<<<<
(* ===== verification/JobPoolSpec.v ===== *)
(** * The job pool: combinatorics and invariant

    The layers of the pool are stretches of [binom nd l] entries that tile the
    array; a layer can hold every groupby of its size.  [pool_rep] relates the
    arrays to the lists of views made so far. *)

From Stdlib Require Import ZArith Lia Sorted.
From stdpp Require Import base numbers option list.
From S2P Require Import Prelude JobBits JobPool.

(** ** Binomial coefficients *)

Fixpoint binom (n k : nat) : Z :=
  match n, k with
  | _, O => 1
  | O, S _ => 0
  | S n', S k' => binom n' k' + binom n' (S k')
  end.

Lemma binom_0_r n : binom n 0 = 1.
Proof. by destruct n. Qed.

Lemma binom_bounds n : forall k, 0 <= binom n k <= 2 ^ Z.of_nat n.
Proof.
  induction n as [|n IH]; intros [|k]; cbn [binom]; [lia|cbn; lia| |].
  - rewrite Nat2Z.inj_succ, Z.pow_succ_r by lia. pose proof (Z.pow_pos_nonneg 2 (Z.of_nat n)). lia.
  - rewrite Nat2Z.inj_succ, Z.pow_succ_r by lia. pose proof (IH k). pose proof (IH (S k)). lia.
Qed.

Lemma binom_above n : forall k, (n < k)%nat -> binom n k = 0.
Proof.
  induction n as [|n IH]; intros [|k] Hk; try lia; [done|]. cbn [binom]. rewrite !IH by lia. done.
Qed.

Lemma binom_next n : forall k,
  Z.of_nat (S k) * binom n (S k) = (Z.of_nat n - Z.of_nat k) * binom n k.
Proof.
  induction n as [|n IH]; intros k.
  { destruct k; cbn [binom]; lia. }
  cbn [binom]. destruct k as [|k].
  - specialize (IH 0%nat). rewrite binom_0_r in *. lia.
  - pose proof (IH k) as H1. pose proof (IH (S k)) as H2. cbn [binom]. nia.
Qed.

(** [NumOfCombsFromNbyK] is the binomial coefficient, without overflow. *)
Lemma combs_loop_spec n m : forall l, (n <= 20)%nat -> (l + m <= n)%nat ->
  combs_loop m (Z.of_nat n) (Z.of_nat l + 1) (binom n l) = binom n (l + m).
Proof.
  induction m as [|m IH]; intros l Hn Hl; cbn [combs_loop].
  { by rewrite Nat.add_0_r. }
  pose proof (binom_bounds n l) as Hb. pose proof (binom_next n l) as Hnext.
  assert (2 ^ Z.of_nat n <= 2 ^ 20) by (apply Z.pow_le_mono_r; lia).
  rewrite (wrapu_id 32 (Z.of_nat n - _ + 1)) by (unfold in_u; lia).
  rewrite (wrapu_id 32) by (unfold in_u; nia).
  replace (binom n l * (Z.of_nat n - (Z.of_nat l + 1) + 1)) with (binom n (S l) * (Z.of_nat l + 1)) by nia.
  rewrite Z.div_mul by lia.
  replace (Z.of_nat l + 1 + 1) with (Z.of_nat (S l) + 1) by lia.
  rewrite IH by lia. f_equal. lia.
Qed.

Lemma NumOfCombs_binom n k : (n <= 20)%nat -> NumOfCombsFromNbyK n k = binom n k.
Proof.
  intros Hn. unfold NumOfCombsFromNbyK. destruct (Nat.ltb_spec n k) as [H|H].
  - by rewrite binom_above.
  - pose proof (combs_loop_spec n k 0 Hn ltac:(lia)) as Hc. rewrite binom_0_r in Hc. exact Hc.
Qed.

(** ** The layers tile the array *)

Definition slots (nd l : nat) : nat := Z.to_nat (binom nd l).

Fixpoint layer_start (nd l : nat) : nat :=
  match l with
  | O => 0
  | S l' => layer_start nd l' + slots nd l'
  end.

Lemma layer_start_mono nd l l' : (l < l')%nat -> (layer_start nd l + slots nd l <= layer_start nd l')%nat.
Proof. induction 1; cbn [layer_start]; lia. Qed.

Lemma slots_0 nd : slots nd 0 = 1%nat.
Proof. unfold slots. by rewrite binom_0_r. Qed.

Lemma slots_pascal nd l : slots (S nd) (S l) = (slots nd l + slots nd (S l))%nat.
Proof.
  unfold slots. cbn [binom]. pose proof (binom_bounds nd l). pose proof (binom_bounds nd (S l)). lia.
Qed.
>>>>
<<<<
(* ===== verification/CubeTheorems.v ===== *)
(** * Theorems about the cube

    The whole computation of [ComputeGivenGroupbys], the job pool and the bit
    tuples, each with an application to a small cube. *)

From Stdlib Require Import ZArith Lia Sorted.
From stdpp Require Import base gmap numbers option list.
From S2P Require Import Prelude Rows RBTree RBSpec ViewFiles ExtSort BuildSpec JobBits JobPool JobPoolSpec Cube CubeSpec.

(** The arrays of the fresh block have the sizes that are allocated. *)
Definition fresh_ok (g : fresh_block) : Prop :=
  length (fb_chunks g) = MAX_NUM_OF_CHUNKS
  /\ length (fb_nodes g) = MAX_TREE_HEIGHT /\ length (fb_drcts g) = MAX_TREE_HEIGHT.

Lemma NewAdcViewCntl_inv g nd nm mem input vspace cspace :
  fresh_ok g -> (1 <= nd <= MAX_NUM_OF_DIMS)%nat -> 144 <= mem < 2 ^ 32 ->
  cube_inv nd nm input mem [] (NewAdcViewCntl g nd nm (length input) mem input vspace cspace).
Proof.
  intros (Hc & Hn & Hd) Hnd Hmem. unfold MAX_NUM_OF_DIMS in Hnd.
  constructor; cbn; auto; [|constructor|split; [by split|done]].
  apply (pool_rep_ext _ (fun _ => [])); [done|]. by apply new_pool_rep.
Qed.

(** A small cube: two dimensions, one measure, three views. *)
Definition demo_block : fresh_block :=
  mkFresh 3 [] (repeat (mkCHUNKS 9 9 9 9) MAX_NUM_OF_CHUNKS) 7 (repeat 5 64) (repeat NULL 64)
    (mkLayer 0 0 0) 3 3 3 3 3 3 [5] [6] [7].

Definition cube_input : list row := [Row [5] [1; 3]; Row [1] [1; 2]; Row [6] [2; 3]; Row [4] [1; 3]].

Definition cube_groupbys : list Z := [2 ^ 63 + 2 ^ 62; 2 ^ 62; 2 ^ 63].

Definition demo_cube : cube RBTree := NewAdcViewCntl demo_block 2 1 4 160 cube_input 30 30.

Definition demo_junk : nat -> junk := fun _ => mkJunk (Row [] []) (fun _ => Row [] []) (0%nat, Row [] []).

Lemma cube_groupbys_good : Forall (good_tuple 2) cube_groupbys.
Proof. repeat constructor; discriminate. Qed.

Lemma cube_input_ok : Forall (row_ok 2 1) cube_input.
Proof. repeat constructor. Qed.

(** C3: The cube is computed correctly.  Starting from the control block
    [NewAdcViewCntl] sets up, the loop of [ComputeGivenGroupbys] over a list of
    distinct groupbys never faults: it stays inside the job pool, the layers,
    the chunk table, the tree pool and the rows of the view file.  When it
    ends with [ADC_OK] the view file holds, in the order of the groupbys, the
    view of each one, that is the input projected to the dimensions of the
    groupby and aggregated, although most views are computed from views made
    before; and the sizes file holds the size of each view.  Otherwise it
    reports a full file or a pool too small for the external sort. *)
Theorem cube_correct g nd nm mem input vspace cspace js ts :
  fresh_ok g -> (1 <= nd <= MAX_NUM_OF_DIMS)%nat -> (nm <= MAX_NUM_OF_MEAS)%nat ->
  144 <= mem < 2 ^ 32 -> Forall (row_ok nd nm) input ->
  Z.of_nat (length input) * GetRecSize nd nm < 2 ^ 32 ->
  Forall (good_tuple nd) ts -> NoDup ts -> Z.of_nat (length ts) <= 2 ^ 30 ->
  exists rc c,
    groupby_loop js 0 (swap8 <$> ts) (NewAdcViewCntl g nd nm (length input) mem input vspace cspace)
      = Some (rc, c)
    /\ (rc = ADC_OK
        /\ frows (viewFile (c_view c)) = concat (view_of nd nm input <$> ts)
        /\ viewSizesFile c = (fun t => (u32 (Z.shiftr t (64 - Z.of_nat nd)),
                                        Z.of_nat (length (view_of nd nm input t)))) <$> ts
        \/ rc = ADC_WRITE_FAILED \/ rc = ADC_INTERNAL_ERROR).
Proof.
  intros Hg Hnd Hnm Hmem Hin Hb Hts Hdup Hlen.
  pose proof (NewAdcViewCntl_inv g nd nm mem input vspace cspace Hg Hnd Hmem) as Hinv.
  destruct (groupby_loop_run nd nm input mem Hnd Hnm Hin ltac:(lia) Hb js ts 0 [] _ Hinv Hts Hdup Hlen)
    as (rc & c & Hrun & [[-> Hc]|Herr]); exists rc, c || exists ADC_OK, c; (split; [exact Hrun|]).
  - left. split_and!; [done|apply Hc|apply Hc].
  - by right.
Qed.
>>>>
<<<<
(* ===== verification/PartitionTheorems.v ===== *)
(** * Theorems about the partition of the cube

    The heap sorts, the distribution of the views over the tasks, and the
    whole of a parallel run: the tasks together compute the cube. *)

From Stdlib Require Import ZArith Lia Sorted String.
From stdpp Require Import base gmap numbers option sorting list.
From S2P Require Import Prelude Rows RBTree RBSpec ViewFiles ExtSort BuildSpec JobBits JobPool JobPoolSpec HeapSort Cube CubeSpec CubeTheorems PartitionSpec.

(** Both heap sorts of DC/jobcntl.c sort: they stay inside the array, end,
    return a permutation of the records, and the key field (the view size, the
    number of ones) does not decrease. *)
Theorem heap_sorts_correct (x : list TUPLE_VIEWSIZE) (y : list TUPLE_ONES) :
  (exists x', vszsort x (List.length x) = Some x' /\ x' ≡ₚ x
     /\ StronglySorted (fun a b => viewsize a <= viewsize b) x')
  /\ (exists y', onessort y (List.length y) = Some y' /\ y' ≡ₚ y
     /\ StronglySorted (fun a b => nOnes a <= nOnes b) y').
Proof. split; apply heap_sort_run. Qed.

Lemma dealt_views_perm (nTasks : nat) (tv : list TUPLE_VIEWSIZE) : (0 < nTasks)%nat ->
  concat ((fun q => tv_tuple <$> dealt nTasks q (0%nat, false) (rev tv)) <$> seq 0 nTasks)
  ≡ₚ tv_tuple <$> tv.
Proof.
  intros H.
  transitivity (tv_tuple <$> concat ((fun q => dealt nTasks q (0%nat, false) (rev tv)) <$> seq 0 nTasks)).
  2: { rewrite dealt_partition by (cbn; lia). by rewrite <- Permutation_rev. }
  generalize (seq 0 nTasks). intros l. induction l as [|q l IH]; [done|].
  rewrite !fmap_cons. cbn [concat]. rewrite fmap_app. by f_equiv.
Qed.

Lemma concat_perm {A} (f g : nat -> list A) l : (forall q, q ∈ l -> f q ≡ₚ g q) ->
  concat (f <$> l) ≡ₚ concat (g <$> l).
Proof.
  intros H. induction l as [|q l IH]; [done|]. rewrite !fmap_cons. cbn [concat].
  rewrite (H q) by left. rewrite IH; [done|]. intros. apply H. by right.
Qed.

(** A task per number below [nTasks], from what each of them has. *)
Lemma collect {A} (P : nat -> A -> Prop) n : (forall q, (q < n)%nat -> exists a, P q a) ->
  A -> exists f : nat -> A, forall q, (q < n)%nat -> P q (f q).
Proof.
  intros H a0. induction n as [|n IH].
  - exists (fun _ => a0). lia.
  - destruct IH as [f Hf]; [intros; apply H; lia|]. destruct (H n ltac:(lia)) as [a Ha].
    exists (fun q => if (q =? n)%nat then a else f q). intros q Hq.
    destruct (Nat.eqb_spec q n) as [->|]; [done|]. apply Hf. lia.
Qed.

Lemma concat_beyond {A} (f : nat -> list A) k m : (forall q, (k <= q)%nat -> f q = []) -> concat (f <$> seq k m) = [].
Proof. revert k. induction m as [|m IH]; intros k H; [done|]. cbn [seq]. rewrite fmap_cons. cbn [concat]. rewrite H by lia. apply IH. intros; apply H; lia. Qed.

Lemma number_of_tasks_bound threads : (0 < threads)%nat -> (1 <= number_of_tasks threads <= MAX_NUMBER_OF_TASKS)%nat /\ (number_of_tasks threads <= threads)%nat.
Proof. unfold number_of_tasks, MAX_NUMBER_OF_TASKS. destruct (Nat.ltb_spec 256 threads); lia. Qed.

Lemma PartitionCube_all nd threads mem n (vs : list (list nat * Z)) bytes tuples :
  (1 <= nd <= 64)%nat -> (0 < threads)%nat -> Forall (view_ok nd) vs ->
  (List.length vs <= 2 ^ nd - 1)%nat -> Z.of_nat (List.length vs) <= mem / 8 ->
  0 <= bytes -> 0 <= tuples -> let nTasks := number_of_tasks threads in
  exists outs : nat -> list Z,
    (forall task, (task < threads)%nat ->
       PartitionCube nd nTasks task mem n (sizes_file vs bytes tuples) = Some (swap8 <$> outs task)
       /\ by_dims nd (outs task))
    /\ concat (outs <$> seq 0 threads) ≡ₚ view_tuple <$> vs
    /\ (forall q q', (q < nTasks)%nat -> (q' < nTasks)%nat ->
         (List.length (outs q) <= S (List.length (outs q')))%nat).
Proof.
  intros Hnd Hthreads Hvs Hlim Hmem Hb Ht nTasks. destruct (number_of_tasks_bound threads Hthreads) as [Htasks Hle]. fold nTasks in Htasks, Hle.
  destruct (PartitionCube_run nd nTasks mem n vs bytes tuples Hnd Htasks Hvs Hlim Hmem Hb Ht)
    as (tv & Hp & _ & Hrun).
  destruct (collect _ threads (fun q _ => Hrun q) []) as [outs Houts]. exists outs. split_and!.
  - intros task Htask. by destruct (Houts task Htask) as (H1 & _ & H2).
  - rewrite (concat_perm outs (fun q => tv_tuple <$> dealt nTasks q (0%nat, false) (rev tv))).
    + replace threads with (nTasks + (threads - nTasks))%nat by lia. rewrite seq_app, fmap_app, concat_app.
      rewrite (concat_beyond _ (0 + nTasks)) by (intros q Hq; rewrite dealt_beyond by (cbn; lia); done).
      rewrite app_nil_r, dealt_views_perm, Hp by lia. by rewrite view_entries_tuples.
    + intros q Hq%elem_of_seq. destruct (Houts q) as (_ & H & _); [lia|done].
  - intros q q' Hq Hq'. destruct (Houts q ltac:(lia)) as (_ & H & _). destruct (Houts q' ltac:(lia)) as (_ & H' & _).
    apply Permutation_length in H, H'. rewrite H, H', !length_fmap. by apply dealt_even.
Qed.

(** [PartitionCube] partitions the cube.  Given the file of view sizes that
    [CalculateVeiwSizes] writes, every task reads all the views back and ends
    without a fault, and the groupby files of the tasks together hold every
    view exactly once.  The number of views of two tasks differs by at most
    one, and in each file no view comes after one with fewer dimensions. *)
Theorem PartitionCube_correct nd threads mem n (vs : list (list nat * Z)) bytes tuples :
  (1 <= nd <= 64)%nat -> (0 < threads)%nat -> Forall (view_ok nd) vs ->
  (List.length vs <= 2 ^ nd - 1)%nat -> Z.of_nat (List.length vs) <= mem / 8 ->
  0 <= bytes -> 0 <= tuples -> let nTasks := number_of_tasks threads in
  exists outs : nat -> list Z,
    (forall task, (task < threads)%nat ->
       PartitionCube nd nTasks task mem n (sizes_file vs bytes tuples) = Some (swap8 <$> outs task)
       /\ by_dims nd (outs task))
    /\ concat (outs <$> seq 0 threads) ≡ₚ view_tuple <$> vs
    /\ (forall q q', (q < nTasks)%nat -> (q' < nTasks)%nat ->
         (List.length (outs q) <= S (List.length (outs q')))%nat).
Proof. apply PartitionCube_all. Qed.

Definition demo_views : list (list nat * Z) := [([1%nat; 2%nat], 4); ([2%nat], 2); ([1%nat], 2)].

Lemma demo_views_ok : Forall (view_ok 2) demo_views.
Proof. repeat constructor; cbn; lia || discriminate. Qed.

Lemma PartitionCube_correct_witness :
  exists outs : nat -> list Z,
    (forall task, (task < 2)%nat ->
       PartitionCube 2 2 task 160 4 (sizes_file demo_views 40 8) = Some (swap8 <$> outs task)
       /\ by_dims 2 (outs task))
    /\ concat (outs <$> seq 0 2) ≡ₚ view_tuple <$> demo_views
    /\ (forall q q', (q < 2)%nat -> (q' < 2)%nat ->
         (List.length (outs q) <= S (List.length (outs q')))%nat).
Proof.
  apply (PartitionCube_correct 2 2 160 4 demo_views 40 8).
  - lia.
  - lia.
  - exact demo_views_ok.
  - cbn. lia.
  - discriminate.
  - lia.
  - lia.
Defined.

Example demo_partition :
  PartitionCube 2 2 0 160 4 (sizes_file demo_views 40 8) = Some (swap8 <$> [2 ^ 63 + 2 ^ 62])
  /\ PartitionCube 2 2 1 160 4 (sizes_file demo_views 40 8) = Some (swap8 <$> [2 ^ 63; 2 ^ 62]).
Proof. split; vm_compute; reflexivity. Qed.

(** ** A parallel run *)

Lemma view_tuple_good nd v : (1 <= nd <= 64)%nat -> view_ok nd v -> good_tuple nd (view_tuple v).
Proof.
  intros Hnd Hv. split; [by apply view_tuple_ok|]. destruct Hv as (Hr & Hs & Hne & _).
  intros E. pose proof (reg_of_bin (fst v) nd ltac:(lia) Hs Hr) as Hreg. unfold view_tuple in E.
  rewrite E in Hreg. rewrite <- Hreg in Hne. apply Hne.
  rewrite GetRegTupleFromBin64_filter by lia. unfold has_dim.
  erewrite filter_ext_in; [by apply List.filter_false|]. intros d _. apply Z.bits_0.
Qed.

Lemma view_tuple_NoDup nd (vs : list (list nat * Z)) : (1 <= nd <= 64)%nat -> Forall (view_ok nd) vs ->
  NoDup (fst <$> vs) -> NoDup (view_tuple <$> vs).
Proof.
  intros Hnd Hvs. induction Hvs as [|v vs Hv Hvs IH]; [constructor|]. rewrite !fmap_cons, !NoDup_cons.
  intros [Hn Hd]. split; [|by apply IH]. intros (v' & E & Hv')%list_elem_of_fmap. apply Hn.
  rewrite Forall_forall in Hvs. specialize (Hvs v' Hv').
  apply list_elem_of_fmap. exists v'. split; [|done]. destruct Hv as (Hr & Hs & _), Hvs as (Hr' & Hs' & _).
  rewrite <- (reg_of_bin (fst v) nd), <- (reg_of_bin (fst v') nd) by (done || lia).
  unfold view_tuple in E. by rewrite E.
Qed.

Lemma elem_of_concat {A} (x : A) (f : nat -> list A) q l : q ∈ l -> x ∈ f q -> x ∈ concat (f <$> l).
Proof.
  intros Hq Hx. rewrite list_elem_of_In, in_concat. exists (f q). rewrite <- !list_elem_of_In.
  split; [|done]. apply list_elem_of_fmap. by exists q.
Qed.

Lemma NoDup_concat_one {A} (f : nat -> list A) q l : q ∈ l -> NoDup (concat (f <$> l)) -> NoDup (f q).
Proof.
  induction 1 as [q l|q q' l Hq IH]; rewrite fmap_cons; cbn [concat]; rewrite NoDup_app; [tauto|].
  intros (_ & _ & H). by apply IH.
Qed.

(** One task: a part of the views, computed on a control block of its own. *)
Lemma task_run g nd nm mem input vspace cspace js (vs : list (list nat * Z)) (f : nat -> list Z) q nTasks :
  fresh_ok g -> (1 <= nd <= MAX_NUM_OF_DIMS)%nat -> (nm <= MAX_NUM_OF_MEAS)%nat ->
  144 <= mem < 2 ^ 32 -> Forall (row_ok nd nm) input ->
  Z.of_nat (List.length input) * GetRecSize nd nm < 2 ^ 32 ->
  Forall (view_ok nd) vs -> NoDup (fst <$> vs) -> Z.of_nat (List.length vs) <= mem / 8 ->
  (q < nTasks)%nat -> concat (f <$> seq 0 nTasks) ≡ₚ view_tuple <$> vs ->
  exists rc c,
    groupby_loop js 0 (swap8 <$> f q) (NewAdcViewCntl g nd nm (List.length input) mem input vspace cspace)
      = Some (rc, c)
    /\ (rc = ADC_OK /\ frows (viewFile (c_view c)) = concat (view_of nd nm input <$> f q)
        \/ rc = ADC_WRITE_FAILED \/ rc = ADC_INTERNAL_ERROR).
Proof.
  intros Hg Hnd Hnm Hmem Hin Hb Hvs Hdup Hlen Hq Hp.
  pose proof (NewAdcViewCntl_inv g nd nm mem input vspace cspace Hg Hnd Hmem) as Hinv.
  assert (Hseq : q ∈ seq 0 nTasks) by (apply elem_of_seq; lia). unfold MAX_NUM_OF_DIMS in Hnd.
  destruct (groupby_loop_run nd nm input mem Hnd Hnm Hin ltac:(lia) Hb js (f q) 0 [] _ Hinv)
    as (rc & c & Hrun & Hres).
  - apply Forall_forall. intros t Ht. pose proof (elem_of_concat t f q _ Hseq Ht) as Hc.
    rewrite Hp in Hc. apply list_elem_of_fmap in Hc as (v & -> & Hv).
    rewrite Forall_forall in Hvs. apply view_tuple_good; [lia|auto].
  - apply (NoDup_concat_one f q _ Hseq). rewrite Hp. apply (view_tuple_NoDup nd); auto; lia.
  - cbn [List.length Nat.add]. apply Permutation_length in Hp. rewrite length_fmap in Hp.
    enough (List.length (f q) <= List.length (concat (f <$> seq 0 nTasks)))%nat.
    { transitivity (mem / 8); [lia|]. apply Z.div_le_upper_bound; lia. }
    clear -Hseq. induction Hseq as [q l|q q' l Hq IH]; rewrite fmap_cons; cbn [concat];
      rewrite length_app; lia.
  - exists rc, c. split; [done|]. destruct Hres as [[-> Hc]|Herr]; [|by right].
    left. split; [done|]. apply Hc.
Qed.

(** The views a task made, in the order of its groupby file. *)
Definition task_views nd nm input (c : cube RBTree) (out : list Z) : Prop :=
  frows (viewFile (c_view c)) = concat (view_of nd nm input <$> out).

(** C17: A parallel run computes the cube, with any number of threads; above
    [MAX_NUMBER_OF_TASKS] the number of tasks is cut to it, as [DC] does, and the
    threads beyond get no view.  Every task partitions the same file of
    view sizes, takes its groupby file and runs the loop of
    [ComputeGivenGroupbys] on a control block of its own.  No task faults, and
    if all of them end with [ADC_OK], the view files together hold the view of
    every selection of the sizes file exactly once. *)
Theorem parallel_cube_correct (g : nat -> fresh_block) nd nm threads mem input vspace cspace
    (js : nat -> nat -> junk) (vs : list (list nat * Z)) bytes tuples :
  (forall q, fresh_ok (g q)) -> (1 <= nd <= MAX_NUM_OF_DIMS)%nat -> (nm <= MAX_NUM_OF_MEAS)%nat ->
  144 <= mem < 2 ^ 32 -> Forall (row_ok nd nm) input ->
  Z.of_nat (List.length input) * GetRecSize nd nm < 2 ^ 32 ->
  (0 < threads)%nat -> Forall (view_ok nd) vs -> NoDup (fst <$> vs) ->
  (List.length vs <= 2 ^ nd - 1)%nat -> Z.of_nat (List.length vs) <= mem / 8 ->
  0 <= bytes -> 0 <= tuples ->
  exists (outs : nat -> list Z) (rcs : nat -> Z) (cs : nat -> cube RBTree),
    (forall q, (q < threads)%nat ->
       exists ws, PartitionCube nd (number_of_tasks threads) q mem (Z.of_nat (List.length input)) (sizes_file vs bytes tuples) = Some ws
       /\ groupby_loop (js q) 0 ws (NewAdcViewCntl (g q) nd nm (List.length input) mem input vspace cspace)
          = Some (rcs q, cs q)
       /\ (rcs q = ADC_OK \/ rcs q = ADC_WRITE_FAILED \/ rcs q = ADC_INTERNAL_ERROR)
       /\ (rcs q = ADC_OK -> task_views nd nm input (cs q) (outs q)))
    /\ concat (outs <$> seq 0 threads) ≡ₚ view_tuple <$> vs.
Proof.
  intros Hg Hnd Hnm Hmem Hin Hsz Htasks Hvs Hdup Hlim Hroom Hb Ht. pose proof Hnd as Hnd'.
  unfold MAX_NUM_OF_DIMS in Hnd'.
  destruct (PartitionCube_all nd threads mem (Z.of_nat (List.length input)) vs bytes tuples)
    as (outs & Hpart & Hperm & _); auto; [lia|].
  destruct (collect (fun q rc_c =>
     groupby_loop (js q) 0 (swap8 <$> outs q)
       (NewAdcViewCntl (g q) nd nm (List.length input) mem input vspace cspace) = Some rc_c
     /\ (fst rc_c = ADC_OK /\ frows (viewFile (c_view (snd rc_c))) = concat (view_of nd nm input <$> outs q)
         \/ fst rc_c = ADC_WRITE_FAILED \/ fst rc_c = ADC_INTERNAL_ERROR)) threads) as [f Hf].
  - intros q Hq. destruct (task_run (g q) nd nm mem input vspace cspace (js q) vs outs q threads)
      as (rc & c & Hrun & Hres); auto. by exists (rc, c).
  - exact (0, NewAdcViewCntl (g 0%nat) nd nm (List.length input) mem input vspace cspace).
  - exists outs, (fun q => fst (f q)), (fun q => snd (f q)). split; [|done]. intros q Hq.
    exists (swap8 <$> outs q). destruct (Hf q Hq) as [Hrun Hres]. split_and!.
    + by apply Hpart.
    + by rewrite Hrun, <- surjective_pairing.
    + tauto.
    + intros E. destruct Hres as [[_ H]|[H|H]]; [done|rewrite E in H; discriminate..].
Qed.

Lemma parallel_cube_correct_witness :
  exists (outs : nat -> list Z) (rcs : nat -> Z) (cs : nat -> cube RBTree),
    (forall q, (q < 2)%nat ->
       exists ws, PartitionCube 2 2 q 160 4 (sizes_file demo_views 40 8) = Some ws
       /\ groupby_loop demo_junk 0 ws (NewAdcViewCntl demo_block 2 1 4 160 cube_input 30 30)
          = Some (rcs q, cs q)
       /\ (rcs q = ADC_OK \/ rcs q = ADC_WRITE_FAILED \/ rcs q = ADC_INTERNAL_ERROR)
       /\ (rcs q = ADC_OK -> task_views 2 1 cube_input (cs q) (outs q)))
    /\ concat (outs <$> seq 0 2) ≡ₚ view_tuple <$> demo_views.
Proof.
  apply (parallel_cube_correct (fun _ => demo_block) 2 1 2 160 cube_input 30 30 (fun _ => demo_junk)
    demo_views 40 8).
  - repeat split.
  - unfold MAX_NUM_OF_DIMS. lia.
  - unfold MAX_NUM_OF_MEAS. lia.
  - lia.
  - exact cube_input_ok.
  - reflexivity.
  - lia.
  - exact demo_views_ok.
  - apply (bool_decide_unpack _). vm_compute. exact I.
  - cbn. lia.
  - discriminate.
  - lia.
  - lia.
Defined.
>>>>
Problem -> Only lines with the word "ViewFiles" count here; copy every one from the records.

Completed exercise ->
From S2P Require Import Prelude Rows RBTree RBSpec ViewFiles ExtSort BuildSpec JobBits JobPool JobPoolSpec Cube CubeSpec.
From S2P Require Import Prelude Rows RBTree RBSpec ViewFiles ExtSort BuildSpec JobBits JobPool JobPoolSpec HeapSort Cube CubeSpec CubeTheorems PartitionSpec.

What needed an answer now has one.